Activity: What is needed is every line of the data that includes the word "Import". Please copy each one.

* * *

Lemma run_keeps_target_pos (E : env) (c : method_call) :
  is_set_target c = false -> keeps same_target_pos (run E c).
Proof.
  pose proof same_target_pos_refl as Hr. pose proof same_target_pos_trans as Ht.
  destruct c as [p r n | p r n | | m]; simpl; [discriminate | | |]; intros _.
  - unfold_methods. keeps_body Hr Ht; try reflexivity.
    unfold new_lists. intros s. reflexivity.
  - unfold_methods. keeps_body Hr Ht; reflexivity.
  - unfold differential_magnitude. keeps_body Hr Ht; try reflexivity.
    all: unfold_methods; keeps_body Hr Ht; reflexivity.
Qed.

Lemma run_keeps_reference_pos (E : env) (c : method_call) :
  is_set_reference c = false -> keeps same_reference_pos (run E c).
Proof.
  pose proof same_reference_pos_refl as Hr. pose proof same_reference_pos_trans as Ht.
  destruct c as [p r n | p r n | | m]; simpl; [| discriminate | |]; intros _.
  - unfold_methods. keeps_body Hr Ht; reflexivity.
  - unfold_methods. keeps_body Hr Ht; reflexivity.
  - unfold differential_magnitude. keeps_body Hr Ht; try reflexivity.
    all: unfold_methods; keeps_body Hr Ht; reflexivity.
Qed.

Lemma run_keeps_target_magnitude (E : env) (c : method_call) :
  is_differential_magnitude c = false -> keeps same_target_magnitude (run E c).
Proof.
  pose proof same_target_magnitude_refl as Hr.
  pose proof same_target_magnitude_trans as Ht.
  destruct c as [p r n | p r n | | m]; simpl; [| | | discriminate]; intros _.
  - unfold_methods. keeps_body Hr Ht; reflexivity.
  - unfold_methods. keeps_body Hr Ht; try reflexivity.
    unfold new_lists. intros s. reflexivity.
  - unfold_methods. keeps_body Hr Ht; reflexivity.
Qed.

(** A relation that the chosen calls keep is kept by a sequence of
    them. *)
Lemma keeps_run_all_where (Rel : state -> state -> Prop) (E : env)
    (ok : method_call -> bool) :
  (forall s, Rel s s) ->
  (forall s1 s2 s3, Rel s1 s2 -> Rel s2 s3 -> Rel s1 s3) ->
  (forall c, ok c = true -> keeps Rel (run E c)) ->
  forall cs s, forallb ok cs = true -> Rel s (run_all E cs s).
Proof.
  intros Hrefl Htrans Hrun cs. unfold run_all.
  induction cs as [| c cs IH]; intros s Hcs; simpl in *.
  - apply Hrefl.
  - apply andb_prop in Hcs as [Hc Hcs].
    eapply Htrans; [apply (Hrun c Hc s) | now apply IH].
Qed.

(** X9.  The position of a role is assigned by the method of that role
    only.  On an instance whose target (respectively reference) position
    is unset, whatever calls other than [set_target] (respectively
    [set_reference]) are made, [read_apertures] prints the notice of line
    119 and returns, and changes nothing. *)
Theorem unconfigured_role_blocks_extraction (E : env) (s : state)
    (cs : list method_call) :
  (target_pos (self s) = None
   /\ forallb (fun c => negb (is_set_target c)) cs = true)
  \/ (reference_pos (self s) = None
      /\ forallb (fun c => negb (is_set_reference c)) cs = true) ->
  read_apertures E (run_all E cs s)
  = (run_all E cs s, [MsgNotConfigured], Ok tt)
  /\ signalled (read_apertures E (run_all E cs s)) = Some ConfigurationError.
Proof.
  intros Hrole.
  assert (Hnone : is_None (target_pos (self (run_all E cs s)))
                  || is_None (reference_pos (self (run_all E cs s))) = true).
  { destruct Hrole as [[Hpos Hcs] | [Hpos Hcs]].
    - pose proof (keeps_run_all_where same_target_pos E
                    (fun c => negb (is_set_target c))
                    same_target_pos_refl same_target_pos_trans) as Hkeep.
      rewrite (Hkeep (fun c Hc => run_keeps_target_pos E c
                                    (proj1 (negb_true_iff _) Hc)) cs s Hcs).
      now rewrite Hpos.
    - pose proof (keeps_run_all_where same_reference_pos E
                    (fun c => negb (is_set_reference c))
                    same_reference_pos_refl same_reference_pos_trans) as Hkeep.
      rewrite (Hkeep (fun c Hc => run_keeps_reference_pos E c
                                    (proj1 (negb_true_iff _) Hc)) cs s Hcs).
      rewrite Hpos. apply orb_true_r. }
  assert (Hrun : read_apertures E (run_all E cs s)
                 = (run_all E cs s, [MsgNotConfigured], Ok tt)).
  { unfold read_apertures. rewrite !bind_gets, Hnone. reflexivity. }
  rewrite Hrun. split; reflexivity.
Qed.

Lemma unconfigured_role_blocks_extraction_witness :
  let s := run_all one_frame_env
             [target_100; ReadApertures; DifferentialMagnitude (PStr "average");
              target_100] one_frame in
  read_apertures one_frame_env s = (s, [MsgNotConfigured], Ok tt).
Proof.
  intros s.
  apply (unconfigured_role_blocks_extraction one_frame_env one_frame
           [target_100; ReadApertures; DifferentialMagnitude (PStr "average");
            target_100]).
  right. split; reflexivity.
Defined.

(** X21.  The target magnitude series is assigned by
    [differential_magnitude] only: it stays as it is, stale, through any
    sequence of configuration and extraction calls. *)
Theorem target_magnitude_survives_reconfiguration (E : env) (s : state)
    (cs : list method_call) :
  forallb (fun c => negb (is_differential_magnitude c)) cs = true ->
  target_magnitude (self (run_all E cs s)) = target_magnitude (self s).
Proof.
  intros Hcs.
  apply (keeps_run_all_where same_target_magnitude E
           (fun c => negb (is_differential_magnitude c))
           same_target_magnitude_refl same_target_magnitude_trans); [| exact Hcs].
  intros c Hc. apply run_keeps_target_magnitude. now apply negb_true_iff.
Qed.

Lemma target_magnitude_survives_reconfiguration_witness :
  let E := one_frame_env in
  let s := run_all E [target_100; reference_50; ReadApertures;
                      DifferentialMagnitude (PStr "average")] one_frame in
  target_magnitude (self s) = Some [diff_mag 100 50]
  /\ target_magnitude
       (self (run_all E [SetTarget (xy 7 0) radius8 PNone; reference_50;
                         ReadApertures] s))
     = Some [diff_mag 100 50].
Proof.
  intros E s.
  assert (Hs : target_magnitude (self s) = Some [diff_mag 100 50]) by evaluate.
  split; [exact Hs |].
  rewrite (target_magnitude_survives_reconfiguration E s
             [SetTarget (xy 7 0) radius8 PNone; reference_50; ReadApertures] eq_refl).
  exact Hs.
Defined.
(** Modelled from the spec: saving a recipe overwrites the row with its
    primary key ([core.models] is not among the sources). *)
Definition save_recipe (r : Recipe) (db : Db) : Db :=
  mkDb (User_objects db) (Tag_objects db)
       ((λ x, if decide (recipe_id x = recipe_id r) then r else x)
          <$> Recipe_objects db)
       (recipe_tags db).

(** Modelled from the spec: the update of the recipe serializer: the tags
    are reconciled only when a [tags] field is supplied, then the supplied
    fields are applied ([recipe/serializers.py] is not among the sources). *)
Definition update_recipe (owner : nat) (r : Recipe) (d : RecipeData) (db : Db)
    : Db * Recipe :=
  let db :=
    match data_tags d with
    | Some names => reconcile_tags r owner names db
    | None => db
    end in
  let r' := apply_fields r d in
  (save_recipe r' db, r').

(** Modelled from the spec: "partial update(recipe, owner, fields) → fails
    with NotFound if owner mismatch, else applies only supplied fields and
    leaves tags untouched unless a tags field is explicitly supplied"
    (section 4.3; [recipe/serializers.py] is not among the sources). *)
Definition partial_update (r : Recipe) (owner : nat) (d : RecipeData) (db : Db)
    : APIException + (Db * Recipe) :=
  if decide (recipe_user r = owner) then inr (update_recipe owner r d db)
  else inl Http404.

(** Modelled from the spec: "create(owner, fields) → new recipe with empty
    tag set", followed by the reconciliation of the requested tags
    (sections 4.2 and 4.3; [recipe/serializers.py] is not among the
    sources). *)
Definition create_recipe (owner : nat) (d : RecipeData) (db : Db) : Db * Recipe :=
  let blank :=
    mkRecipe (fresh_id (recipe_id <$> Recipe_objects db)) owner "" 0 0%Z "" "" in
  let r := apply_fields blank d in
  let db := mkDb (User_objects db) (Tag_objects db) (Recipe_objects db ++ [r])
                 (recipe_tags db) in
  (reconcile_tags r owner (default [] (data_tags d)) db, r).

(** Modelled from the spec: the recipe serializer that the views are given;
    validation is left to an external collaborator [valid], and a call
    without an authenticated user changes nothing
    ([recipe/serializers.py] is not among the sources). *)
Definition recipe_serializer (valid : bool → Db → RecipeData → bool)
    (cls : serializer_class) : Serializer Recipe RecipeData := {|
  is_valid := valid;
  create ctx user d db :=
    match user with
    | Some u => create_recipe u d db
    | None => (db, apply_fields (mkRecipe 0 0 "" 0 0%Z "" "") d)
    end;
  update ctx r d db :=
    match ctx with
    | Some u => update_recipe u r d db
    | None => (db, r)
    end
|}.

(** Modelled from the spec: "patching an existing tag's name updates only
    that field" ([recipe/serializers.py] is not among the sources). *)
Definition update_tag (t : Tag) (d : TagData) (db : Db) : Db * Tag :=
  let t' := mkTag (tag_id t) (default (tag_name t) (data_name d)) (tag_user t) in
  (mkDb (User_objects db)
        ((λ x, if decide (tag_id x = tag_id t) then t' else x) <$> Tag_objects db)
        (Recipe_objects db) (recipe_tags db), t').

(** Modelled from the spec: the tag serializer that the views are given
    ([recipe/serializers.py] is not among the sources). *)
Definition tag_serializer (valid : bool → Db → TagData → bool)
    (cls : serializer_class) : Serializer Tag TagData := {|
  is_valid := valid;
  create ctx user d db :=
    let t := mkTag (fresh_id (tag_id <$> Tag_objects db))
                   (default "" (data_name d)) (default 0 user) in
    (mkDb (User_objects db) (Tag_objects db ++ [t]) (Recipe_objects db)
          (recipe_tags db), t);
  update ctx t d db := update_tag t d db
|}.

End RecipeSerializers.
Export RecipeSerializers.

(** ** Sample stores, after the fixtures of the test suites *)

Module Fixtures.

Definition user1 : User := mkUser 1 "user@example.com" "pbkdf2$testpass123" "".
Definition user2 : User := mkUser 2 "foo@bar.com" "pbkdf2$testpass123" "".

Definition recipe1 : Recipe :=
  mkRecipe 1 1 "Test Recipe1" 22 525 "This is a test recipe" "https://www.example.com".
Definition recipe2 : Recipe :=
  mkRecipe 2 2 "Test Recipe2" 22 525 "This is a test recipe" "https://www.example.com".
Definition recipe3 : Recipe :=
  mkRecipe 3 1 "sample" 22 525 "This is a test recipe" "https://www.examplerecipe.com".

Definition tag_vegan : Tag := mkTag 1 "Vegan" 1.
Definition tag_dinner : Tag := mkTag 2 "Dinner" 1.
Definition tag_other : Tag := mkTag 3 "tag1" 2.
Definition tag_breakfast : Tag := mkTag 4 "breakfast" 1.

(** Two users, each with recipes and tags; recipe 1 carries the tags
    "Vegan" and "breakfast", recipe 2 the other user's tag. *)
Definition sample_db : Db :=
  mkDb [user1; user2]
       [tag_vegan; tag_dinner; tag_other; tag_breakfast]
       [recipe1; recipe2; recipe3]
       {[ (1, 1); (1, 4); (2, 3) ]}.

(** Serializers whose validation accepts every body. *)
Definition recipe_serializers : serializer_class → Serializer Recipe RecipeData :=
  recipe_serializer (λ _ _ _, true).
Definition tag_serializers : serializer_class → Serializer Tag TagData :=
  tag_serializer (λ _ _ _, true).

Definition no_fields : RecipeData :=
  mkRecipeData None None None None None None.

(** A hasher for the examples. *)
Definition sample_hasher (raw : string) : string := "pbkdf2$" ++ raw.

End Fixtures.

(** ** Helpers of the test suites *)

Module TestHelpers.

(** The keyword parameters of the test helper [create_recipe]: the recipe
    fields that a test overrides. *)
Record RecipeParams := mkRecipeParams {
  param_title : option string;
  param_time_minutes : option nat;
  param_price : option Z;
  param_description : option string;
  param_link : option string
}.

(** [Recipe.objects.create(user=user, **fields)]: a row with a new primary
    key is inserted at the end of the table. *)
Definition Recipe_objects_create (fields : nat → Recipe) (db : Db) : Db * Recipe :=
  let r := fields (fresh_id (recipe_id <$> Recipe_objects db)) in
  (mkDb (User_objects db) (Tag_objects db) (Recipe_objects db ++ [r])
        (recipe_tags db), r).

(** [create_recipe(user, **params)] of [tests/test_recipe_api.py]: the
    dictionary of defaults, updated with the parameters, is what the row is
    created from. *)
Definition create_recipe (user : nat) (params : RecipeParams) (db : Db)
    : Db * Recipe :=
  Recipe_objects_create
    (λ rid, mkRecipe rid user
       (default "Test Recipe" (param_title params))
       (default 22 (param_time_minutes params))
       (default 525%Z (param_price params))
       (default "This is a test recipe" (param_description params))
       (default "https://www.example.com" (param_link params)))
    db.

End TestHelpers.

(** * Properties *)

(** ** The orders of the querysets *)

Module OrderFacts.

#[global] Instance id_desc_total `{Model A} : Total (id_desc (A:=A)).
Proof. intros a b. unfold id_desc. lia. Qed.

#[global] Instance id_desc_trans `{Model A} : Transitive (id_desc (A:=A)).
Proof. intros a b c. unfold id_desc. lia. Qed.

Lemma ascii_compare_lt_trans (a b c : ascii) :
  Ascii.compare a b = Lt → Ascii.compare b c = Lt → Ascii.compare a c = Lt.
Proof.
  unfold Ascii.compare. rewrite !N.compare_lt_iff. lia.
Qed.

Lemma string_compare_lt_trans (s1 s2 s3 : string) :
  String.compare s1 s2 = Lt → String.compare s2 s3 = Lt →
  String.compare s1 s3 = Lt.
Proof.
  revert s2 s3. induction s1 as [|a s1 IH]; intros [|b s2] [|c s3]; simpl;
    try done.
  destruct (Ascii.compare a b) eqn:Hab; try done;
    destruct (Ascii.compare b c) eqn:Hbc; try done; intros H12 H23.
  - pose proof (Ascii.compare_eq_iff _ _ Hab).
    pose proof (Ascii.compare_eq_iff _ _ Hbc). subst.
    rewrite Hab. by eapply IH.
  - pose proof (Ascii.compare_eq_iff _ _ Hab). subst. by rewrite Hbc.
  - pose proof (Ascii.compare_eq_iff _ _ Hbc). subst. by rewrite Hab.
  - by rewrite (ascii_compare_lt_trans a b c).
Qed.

* * *

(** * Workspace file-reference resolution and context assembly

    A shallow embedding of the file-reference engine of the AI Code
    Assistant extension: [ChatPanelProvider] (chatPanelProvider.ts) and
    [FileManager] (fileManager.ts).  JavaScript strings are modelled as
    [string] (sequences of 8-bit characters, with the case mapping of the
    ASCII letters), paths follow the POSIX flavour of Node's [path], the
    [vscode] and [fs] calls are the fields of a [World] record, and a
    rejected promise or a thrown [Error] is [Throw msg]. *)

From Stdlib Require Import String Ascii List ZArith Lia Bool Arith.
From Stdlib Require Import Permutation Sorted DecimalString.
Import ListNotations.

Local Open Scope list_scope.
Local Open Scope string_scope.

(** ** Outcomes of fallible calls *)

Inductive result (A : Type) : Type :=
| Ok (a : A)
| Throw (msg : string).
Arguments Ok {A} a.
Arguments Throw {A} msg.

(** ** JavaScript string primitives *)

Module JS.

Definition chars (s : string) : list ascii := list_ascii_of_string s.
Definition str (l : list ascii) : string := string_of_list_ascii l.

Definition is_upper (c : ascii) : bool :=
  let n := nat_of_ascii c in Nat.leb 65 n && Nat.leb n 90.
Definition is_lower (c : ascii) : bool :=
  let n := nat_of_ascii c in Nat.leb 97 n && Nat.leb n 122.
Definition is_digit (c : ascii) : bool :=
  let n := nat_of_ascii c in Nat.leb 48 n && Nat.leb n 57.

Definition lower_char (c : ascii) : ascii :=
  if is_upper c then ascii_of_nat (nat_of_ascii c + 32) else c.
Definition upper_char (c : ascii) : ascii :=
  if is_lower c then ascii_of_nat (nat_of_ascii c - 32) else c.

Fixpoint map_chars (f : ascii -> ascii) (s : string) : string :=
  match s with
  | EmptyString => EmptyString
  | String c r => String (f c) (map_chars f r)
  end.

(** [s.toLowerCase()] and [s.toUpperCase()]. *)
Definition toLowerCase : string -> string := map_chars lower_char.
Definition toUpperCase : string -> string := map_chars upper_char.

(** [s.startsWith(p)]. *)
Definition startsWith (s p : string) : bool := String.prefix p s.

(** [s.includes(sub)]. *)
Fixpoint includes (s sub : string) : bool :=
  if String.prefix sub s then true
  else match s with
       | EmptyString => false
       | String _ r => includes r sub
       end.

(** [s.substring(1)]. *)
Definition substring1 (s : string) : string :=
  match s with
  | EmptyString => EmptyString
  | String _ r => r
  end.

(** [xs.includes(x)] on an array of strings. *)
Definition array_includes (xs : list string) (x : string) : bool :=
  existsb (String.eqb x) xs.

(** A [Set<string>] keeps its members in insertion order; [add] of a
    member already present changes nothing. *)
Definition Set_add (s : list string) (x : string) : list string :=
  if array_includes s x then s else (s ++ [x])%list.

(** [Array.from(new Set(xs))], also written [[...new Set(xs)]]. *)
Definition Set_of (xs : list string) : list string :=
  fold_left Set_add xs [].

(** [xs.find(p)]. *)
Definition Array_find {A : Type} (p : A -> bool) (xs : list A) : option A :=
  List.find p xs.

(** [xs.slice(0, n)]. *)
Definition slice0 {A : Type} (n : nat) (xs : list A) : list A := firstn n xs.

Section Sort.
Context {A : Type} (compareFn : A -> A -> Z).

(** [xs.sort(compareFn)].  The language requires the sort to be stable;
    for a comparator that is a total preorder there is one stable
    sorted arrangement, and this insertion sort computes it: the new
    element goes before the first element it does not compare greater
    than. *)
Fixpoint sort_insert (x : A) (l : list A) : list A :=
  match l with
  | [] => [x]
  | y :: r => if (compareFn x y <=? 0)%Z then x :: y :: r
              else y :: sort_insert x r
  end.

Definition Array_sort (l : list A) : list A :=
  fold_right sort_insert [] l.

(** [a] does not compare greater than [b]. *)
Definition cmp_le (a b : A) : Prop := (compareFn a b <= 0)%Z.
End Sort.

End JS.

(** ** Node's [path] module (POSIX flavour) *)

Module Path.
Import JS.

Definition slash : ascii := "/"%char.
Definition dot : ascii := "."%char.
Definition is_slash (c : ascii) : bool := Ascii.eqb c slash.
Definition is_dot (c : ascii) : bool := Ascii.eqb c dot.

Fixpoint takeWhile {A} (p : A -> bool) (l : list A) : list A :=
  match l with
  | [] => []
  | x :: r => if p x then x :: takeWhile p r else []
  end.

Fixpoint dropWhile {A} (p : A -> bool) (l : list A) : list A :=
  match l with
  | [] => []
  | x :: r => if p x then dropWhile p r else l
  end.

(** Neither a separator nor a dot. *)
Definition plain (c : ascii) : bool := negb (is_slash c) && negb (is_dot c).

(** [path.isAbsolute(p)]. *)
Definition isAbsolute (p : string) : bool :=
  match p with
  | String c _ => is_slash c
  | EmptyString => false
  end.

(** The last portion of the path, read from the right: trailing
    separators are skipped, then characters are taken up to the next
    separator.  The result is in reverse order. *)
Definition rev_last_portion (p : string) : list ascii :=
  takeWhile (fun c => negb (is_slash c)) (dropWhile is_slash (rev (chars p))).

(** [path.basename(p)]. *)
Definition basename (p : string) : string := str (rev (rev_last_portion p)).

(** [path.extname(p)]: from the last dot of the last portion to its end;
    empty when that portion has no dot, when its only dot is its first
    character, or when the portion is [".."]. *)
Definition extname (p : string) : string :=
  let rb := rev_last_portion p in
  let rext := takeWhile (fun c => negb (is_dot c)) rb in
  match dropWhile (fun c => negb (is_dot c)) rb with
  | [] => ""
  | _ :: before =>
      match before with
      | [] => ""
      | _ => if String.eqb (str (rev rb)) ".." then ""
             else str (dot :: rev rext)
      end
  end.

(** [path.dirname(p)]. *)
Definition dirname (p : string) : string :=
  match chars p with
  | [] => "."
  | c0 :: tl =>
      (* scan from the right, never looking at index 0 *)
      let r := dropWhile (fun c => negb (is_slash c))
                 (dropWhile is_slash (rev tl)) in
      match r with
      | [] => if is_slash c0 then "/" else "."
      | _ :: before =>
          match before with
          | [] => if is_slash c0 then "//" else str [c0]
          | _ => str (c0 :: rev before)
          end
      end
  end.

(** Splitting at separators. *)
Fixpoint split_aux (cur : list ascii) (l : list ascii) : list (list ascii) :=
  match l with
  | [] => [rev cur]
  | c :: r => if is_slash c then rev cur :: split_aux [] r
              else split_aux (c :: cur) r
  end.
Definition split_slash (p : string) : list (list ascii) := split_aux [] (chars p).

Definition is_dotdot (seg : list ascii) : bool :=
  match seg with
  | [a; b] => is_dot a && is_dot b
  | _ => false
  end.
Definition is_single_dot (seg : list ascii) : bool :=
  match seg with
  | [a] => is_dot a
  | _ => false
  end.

* * *

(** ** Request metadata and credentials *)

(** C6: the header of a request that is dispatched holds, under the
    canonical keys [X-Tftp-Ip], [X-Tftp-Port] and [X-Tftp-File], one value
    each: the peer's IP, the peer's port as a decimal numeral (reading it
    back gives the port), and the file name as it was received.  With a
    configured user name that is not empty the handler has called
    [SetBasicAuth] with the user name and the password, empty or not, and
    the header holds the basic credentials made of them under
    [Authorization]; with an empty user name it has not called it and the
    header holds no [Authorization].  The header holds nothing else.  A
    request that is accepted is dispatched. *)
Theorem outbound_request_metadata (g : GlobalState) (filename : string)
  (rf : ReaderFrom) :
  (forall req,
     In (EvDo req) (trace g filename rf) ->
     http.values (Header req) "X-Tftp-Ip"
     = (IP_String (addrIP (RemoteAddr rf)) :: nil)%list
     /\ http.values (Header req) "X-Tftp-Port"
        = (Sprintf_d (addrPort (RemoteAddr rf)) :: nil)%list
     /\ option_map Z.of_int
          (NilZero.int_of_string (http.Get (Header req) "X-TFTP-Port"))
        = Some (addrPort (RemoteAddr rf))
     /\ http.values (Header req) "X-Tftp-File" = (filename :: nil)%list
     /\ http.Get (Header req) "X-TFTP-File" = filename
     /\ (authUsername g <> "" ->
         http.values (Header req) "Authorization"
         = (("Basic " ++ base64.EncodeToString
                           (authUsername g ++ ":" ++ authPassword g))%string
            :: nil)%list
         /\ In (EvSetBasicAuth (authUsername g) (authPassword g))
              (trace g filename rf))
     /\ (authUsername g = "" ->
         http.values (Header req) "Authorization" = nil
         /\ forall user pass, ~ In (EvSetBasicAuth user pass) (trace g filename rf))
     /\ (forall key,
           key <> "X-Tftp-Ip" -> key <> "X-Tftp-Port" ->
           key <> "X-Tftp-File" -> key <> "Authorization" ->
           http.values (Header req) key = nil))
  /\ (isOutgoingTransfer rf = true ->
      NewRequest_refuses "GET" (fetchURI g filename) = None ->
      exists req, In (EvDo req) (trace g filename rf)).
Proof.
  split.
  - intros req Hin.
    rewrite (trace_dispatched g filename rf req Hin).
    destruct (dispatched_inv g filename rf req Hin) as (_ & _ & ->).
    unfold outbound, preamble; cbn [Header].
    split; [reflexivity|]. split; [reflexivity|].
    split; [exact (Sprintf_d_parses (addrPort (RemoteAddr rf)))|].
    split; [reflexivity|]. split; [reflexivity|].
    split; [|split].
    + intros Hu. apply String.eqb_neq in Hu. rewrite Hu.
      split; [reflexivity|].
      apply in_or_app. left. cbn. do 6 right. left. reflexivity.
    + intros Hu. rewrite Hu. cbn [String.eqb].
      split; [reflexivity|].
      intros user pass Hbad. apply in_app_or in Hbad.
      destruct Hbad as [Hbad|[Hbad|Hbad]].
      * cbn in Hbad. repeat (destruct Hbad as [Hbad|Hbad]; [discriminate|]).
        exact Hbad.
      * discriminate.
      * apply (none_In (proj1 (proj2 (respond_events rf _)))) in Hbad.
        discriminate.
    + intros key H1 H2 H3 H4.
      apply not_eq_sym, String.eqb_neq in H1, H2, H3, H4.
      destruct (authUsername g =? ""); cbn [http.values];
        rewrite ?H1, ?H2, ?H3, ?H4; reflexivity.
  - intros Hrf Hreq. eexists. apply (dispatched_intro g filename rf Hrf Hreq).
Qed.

* * *

Written response:
From Stdlib Require Import String Ascii List ZArith Lia Bool Arith.
From Stdlib Require Import Permutation Sorted DecimalString.
Import ListNotations.
Import JS.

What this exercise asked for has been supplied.